## STUDY MATERIAL

(* ===== verification/Format.v ===== *)
(** * Table format (table/format.h, table/format.cc)

    Handles of blocks, the footer of a table file and ReadBlock.  The file is
    the Read method of RandomAccessFile; the snappy library, which the port
    layer calls, is a class with the law of a lossless compressor. *)

From Stdlib Require Import ZArith Lia Bool.
From Stdlib Require Import Strings.String.
From stdpp Require Import base list.
From S2P Require Import Prelude Coding Crc32c Status.

Set Default Goal Selector "!".
Local Open Scope Z_scope.

(** ** BlockHandle *)
Record BlockHandle := { bh_offset : Z; bh_size : Z }.

(** The default constructor. *)
Definition new_BlockHandle : BlockHandle := {| bh_offset := 2 ^ 64 - 1; bh_size := 2 ^ 64 - 1 |}.

Definition kMaxEncodedLength : Z := 10 + 10.

Definition BlockHandle_EncodeTo (dst : bytes) (h : BlockHandle) : bytes :=
  PutVarint64 (PutVarint64 dst (bh_offset h)) (bh_size h).

(** The status, the handle, and the input without what was parsed. *)
Definition BlockHandle_DecodeFrom (h : BlockHandle) (input : bytes) : Status * BlockHandle * bytes :=
  let bad := Corruption (bytes_of_string "bad block handle") in
  match GetVarint64 input with
  | Some (offset, input) =>
      match GetVarint64 input with
      | Some (size, input) => (OK, {| bh_offset := offset; bh_size := size |}, input)
      | None => (bad, {| bh_offset := offset; bh_size := bh_size h |}, input)
      end
  | None => (bad, h, input)
  end.

(** ** Footer *)
Record Footer := { metaindex_handle : BlockHandle; index_handle : BlockHandle }.

Definition Footer_kEncodedLength : Z := 2 * kMaxEncodedLength + 8.
Definition kTableMagicNumber : Z := 0xdb4775248b80fb57.

(** std::string::resize *)
Definition resize (s : bytes) (n : Z) : bytes := take (Z.to_nat n) s ++ replicate (Z.to_nat (n - len s)) Byte.x00.

Definition Footer_EncodeTo (dst : bytes) (f : Footer) : bytes :=
  let dst := BlockHandle_EncodeTo dst (metaindex_handle f) in
  let dst := BlockHandle_EncodeTo dst (index_handle f) in
  let dst := resize dst (2 * kMaxEncodedLength) in
  let dst := PutFixed32 dst (Z.land kTableMagicNumber 0xffffffff) in
  PutFixed32 dst (u32 (Z.shiftr kTableMagicNumber 32)).

Definition Footer_DecodeFrom (input : bytes) : Status * Footer * bytes :=
  let magic_ptr := drop (Z.to_nat (Footer_kEncodedLength - 8)) input in
  let magic_lo := DecodeFixed32 magic_ptr in
  let magic_hi := DecodeFixed32 (drop 4 magic_ptr) in
  let magic := Z.lor (u64 (Z.shiftl magic_hi 32)) magic_lo in
  let f := {| metaindex_handle := new_BlockHandle; index_handle := new_BlockHandle |} in
  if negb (magic =? kTableMagicNumber) then
    (InvalidArgument (bytes_of_string "not an sstable (bad magic number)"), f, input)
  else
    let '(result, h1, rest) := BlockHandle_DecodeFrom new_BlockHandle input in
    if ok result then
      let '(result, h2, rest) := BlockHandle_DecodeFrom new_BlockHandle rest in
      (result, {| metaindex_handle := h1; index_handle := h2 |}, if ok result then drop 8 magic_ptr else rest)
    else (result, {| metaindex_handle := h1; index_handle := new_BlockHandle |}, rest).

(** ** ReadBlock *)
Definition kBlockTrailerSize : Z := 5.
Definition kNoCompression : Z := 0.
Definition kSnappyCompression : Z := 1.

Record BlockContents := { bc_data : bytes; bc_cachable : bool; bc_heap_allocated : bool }.

(** RandomAccessFile::Read(offset, n, result, scratch): the status, the bytes
    read, and whether they are in [scratch]. *)
Definition RandomAccessFile := Z -> Z -> Status * bytes * bool.

(** port::Snappy_Compress, Snappy_GetUncompressedLength and Snappy_Uncompress. *)
Class Snappy := {
  Snappy_Compress : bytes -> option bytes;
  Snappy_GetUncompressedLength : bytes -> option Z;
  Snappy_Uncompress : bytes -> option bytes;
}.

Class SnappyOk `{!Snappy} : Prop := {
  snappy_roundtrip raw z : Snappy_Compress raw = Some z ->
    Snappy_GetUncompressedLength z = Some (len raw) /\ Snappy_Uncompress z = Some raw;
}.

Definition ReadBlock `{!Snappy} (file : RandomAccessFile) (verify_checksums : bool) (handle : BlockHandle)
    : Status * BlockContents :=
  let empty := {| bc_data := []; bc_cachable := false; bc_heap_allocated := false |} in
  let n := bh_size handle in
  let '(s, contents, in_buf) := file (bh_offset handle) (u64 (n + kBlockTrailerSize)) in
  if negb (ok s) then (s, empty)
  else if negb (len contents =? u64 (n + kBlockTrailerSize)) then (Corruption (bytes_of_string "truncated block read"), empty)
  else
    let crc := Unmask (DecodeFixed32 (drop (Z.to_nat (n + 1)) contents)) in
    let actual := Value (take (Z.to_nat (n + 1)) contents) in
    if verify_checksums && negb (actual =? crc) then (Corruption (bytes_of_string "block checksum mismatch"), empty)
    else
      let type := b2z (nth (Z.to_nat n) contents Byte.x00) in
      let data := take (Z.to_nat n) contents in
      if type =? kNoCompression then
        (OK, {| bc_data := data; bc_cachable := in_buf; bc_heap_allocated := in_buf |})
      else if type =? kSnappyCompression then
        match Snappy_GetUncompressedLength data with
        | None => (Corruption (bytes_of_string "corrupted compressed block contents"), empty)
        | Some ulength =>
            match Snappy_Uncompress data with
            | None => (Corruption (bytes_of_string "corrupted compressed block contents"), empty)
            | Some ubuf => (OK, {| bc_data := take (Z.to_nat ulength) ubuf; bc_cachable := true; bc_heap_allocated := true |})
            end
        end
      else (Corruption (bytes_of_string "bad block type"), empty).

(** ** Round trips *)

Definition handle_ok (h : BlockHandle) : Prop := 0 <= bh_offset h < 2 ^ 64 - 1 /\ 0 <= bh_size h < 2 ^ 64 - 1.

Lemma BlockHandle_encode dst h : BlockHandle_EncodeTo dst h = dst ++ BlockHandle_EncodeTo [] h.
Proof. unfold BlockHandle_EncodeTo, PutVarint64. by rewrite <- app_assoc. Qed.

Lemma BlockHandle_roundtrip h h0 rest : handle_ok h ->
  BlockHandle_DecodeFrom h0 (BlockHandle_EncodeTo [] h ++ rest) = (OK, h, rest).
Proof.
  intros [Ho Hs]. unfold BlockHandle_DecodeFrom, BlockHandle_EncodeTo, PutVarint64. simpl. rewrite <- app_assoc.
  rewrite GetVarint64_EncodeVarint64 by lia. rewrite GetVarint64_EncodeVarint64 by lia. by destruct h.
Qed.

Lemma len_BlockHandle h : 2 <= len (BlockHandle_EncodeTo [] h) <= kMaxEncodedLength.
Proof.
  unfold BlockHandle_EncodeTo, PutVarint64, kMaxEncodedLength. simpl. rewrite len_app.
  pose proof (len_EncodeVarint64_bounds (bh_offset h)). pose proof (len_EncodeVarint64_bounds (bh_size h)). lia.
Qed.

Lemma Footer_bytes f : exists pad,
  Footer_EncodeTo [] f = (BlockHandle_EncodeTo [] (metaindex_handle f) ++ BlockHandle_EncodeTo [] (index_handle f) ++ pad) ++
    EncodeFixed32 (Z.land kTableMagicNumber 0xffffffff) ++ EncodeFixed32 (u32 (Z.shiftr kTableMagicNumber 32)) /\
  len (BlockHandle_EncodeTo [] (metaindex_handle f) ++ BlockHandle_EncodeTo [] (index_handle f) ++ pad) = 40.
Proof.
  unfold Footer_EncodeTo, PutFixed32. rewrite (BlockHandle_encode (BlockHandle_EncodeTo [] _)).
  pose proof (len_BlockHandle (metaindex_handle f)). pose proof (len_BlockHandle (index_handle f)).
  unfold kMaxEncodedLength in *. set (a := BlockHandle_EncodeTo [] (metaindex_handle f)) in *.
  set (b := BlockHandle_EncodeTo [] (index_handle f)) in *. exists (replicate (Z.to_nat (40 - len (a ++ b))) Byte.x00).
  unfold resize. change (2 * (10 + 10)) with 40. rewrite take_ge by (rewrite length_app; unfold len in *; lia).
  split; [by rewrite <- !app_assoc|]. rewrite !len_app, len_replicate. lia.
Qed.

Lemma Footer_roundtrip f : handle_ok (metaindex_handle f) -> handle_ok (index_handle f) ->
  len (Footer_EncodeTo [] f) = Footer_kEncodedLength /\
  Footer_DecodeFrom (Footer_EncodeTo [] f) = (OK, f, []).
Proof.
  intros Hm Hi. destruct (Footer_bytes f) as (pad & E & Hlen). rewrite E. split.
  { rewrite len_app, Hlen, len_app, !len_EncodeFixed32. done. }
  unfold Footer_DecodeFrom. change (Footer_kEncodedLength - 8) with 40. rewrite drop_len_app by (rewrite <- Hlen; apply to_nat_len).
  rewrite DecodeFixed32_EncodeFixed32. rewrite drop_len_app by done.
  rewrite <- (app_nil_r (EncodeFixed32 (u32 (Z.shiftr _ 32)))), DecodeFixed32_EncodeFixed32.
  change (negb (Z.lor _ _ =? kTableMagicNumber)) with false. cbv iota.
  rewrite <- !app_assoc, BlockHandle_roundtrip by done. cbn [ok]. rewrite BlockHandle_roundtrip by done. by destruct f.
Qed.

(** ** Blocks in a file *)

(** A file whose contents are [content]; where the bytes go is up to it. *)
Definition file_reads (file : RandomAccessFile) (content : bytes) : Prop :=
  forall offset n, 0 <= offset -> 0 <= n -> offset + n <= len content ->
    exists in_buf, file offset n = (OK, take (Z.to_nat n) (drop (Z.to_nat offset) content), in_buf).

(** A block with its trailer. *)
Definition block_image (data : bytes) (type : Z) : bytes :=
  data ++ [z2b type] ++ EncodeFixed32 (Mask (Extend (Value data) [z2b type])).

Lemma len_block_image data type : len (block_image data type) = len data + kBlockTrailerSize.
Proof. unfold block_image, kBlockTrailerSize. rewrite !len_app, len_EncodeFixed32. change (len [z2b type]) with 1. lia. Qed.

Section Stored.
Context `{!Snappy}.

(** The stored form of the block contents [raw]. *)
Definition encodes (raw data : bytes) (type : Z) : Prop :=
  (type = kNoCompression /\ data = raw) \/ (type = kSnappyCompression /\ Snappy_Compress raw = Some data /\ len data < len raw).

(** The file holds [raw] at the handle. *)
Definition stored (content : bytes) (h : BlockHandle) (raw : bytes) : Prop :=
  exists pre data type post, content = pre ++ block_image data type ++ post /\ encodes raw data type /\
    h = {| bh_offset := len pre; bh_size := len data |}.

Lemma stored_app content more h raw : stored content h raw -> stored (content ++ more) h raw.
Proof.
  intros (pre & data & type & post & -> & Hd & Hh). exists pre, data, type, (post ++ more).
  by rewrite <- !app_assoc.
Qed.

Lemma stored_handle content h raw : stored content h raw ->
  0 <= bh_offset h /\ 0 <= bh_size h /\ bh_offset h + bh_size h + kBlockTrailerSize <= len content.
Proof.
  intros (pre & data & type & post & -> & _ & ->). simpl. rewrite !len_app, len_block_image.
  pose proof (len_nonneg pre). pose proof (len_nonneg data). pose proof (len_nonneg post). lia.
Qed.

Lemma ReadBlock_stored `{!SnappyOk} file content v h raw :
  file_reads file content -> len content < 2 ^ 63 -> len raw < 2 ^ 32 - 1 -> stored content h raw ->
  exists c, ReadBlock file v h = (OK, c) /\ bc_data c = raw.
Proof.
  intros Hfile Hlen Hraw Hst. pose proof (stored_handle _ _ _ Hst) as (H1 & H2 & H3). unfold kBlockTrailerSize in *.
  destruct Hst as (pre & data & type & post & Ec & Henc & ->). cbn [bh_offset bh_size] in *.
  unfold ReadBlock. cbn [bh_offset bh_size]. unfold kBlockTrailerSize. rewrite u64_small by lia.
  destruct (Hfile (len pre) (len data + 5)) as [in_buf ->]; [lia..|].
  assert (take (Z.to_nat (len data + 5)) (drop (Z.to_nat (len pre)) content) = block_image data type) as ->.
  { rewrite Ec, drop_len_app by apply to_nat_len. apply take_len_app.
    rewrite <- to_nat_len, len_block_image. unfold kBlockTrailerSize. done. }
  rewrite len_block_image. unfold kBlockTrailerSize. rewrite Z.eqb_refl. cbn [ok negb].
  assert (type = 0 \/ type = 1) as Ht by (destruct Henc as [[-> _]|[-> _]]; auto).
  assert (len data < 2 ^ 32 - 1) as Hdata by (destruct Henc as [[_ ->]|(_ & _ & ?)]; lia).
  assert (Value (take (Z.to_nat (len data + 1)) (block_image data type)) =
    Unmask (DecodeFixed32 (drop (Z.to_nat (len data + 1)) (block_image data type)))) as ->.
  { unfold block_image. rewrite app_assoc. assert (length (data ++ [z2b type]) = Z.to_nat (len data + 1)) as El.
    { rewrite length_app. unfold len. simpl. lia. }
    rewrite <- El, take_app_length, drop_app_length. rewrite <- (app_nil_r (EncodeFixed32 _)), DecodeFixed32_EncodeFixed32.
    assert (len data + len [z2b type] < 2 ^ 32) as Hl.
    { change (len [z2b type]) with 1. lia. }
    rewrite Extend_app by done. rewrite u32_small by apply Mask_range. rewrite Unmask_Mask; [done|]. apply Value_range.
    by rewrite len_app. }
  rewrite Z.eqb_refl. cbn [negb]. rewrite andb_false_r.
  assert (take (Z.to_nat (len data)) (block_image data type) = data) as ->.
  { apply take_len_app. apply to_nat_len. }
  assert (b2z (nth (Z.to_nat (len data)) (block_image data type) Byte.x00) = type) as ->.
  { rewrite to_nat_len. unfold block_image. rewrite app_nth2, Nat.sub_diag by lia. simpl. apply b2z_z2b_small. lia. }
  destruct Henc as [[-> ->]|(-> & Hz & _)].
  - eexists. split; [reflexivity|]. done.
  - change (kSnappyCompression =? kNoCompression) with false. rewrite Z.eqb_refl. cbv iota.
    destruct (snappy_roundtrip raw data Hz) as [-> ->]. eexists. split; [reflexivity|]. simpl.
    by rewrite to_nat_len, take_ge.
Qed.
End Stored.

## EXERCISE AIM
Using the entries above, output exactly the lines between the line holding "Footer_DecodeFrom (Footer_EncodeTo []" and the line holding "Hlen, len_app, !len_EncodeFixed32.", end lines included, and nothing more.

## RESPONSE TO THE EXERCISE
  Footer_DecodeFrom (Footer_EncodeTo [] f) = (OK, f, []).
Proof.
  intros Hm Hi. destruct (Footer_bytes f) as (pad & E & Hlen). rewrite E. split.
  { rewrite len_app, Hlen, len_app, !len_EncodeFixed32. done. }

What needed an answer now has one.